Empreendedores por trás de algumas das maiores empresas de tecnologia financeira do país se uniram para criar uma iniciativa voltada a destravar o crescimento de pequenas e médias empresas brasileiras, com foco no uso de tecnologia e inteligência artificial como ferramenta de escala.
Guilherme Benchimol, fundador da XP, André Street, um dos criadores da Stone, e David Vélez, CEO do Nubank, lançaram o Instituto B55, organização sem fins lucrativos que pretende apoiar empresas já operacionais, mas que enfrentam dificuldades para crescer de forma estruturada em um ambiente cada vez mais orientado por dados e automação.
A proposta do instituto é atuar sobre gargalos comuns das PMEs, como baixa produtividade, dificuldades de gestão e limitações no uso de tecnologia. A iniciativa aposta na aplicação prática de ferramentas digitais, incluindo soluções baseadas em inteligência artificial, para melhorar processos, tomada de decisão e eficiência operacional.
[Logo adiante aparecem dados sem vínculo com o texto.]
Lemma framebuffer_info_reads (l : list boot_item) (fuel : nat) (m : memory) (a : Z) (g : geometry) :
  holds m a (enc_info (item_tags l)) -> a <> 0 -> blen (enc_info (item_tags l)) < 2 ^ 32 - 16 -> Forall item_ok l ->
  (length l + 2 <= fuel)%nat ->
  framebuffer_info fuel m a g = Ok (match chosen l with Some f => description_geometry f | None => g end).
Proof.
  intros Hm Ha Hlt Hok Hf. unfold framebuffer_info. rewrite (proj2 (Z.eqb_neq a 0)) by done.
  assert (blen (enc_info (item_tags l)) = 16 + blen (enc_tags (item_tags l))) as El.
  { unfold enc_info. rewrite !blen_app. change (blen (le32 _)) with 4. change (blen end_tag) with 8. lia. }
  pose proof (blen_nonneg (enc_tags (item_tags l))). destruct (enc_info_total m a (item_tags l) Hm) as [-> Hm']; [lia|].
  replace (16 + blen (enc_tags (item_tags l))) with (8 + blen (enc_tags (item_tags l)) + 8) by lia.
  apply info_loop_reads; (done || lia).
Qed.

Section boot.
Context {D : Type} `{Ports D}.

Local Abbreviation S := (display D).
Local Abbreviation P := (M (display D)).

Implicit Types (s : S) (gm : geometry).
Lemma flush_cell_ok gm s t y x :
  shows_terminal gm (dp s) t -> core (an s) -> mirrored gm (an s) t -> on_screen gm x y ->
  exists f d w, flush_cell y x s = Ok (tt, Console (with_front f (an s)) d) /\ length f = length (front (an s)) /\
    f !! Z.to_nat (index x y) = back (an s) !! Z.to_nat (index x y) /\
    (forall x' y', on_screen gm x' y' -> (x', y') <> (x, y) -> f !! Z.to_nat (index x' y') = front (an s) !! Z.to_nat (index x' y')) /\
    shows_terminal gm d (write x y w t) /\ mirrored gm (with_front f (an s)) (write x y w t).
Proof.
  intros Hs Hc Hm Hon. pose proof (shows_sizes _ _ _ Hs) as Hsz. pose proof (index_range gm x y Hsz Hon) as Hi.
  pose proof Hc as [_ _ Hb Hf Hcells _ _ _].
  destruct (lookup_lt_is_Some_2 (back (an s)) (Z.to_nat (index x y))) as [b Eb]; [lia|].
  destruct (Hm x y Hon) as (f0 & Ef0 & Eg). pose proof (Forall_lookup_1 _ _ _ _ Hcells Eb) as [Hcp Hat].
  unfold flush_cell, on_ansi, load. unfold bind at 1. rewrite Eb, (proj2 (Z.leb_le 0 _)) by lia. cbn [obind fst snd].
  unfold bind at 1, get. cbn [an]. rewrite Ef0.
  destruct ((cp f0 =? cp b) && (attr_of f0 =? attr_of b)) eqn:E.
  - breflect. assert (f0 = b) as -> by (destruct f0, b; cbn in *; congruence).
    exists (front (an s)), (dp s), (t_grid t x y). assert (with_front (front (an s)) (an s) = an s) as -> by by destruct (an s).
    split; [done|]. split; [done|]. split; [exact Ef0|]. split; [done|].
    assert (forall x' y', t_grid (write x y (t_grid t x y) t) x' y' = t_grid t x' y') as Ew.
    { intros x' y'. cbn. unfold put. destruct (Z.eqb_spec x' x) as [->|], (Z.eqb_spec y' y) as [->|]; done. }
    split.
    + destruct Hs as [A1 (A2 & A3 & A4) A5 A6]. constructor; try done. split_and!; try done. eapply picture_same; [exact A4|]. intros ? ? _. apply Ew.
    + intros x' y' Hon'. rewrite Ew. by apply Hm.
  - destruct Hon as [Hx Hy]. destruct (steps_set_cell gm x y (cp437 (cp b)) (attr_of b) t) with (s := dp s) as (d & Ed & Hd);
      [lia|lia|apply cp437_u8|done|done|].
    cbn [terminal_step] in Hd. rewrite (proj2 (Z.ltb_lt x _)), (proj2 (Z.ltb_lt y _)) in Hd by lia. cbn [andb] in Hd.
    unfold bind, on_display. cbn [an dp]. rewrite Ed. cbn [obind fst snd an dp]. unfold set_cell.
    rewrite (proj2 (Z.leb_le 0 _)), (proj2 (Z.ltb_lt _ _)) by lia. cbn [andb obind fst snd].
    exists (<[Z.to_nat (index x y) := b]> (front (an s))), d, (cell_word (cp437 (cp b)) (attr_of b)).
    split; [by destruct (an s)|]. split; [apply length_insert|]. split; [apply list_lookup_insert_eq; lia|].
    assert (forall x' y', on_screen gm x' y' -> (x', y') <> (x, y) -> <[Z.to_nat (index x y) := b]> (front (an s)) !! Z.to_nat (index x' y') = front (an s) !! Z.to_nat (index x' y')) as Hne.
    { intros x' y' Hon' Hn. rewrite list_lookup_insert_ne; [done|]. intros E'. apply Hn. symmetry. by apply (index_inj gm). }
    split; [done|]. split; [done|]. intros x' y' Hon'. cbn [front with_front write t_grid].
    destruct (decide ((x', y') = (x, y))) as [[= -> ->]|Hn].
    + exists b. split; [apply list_lookup_insert_eq; lia|]. by rewrite put_same.
    + rewrite Hne, put_other by done. by apply Hm.
Qed.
O primeiro programa do B55 será apresentado em março, com início das atividades previsto para abril. A expectativa é atender empresas que já têm faturamento recorrente, mas não conseguem avançar para um novo patamar de crescimento, muitas vezes por falta de acesso a conhecimento aplicado e a redes qualificadas de mentoria.
De acordo com os idealizadores, grande parte das PMEs brasileiras permanece estagnada mesmo após superar a fase inicial do negócio. O diagnóstico é que a ausência de métodos de gestão apoiados por tecnologia e análise de dados impede que essas empresas acompanhem a transformação digital em curso no mercado.
O instituto pretende reunir empreendedores experientes, executivos e especialistas para atuar como mentores, oferecendo programas de capacitação focados em execução, uso estratégico de dados e adoção de tecnologias emergentes. A inteligência artificial aparece como um dos instrumentos centrais para ampliar escala sem crescimento proporcional de custos.
O nome B55 faz referência à base empresarial brasileira e ao código internacional do país, em uma sinalização de que a iniciativa busca preparar empresas locais para competir em um cenário cada vez mais global e tecnológico.
A criação do instituto ocorre em um momento em que a inteligência artificial passa a ser vista não apenas como diferencial competitivo, mas como condição básica para sobrevivência de empresas em diversos setores da economia.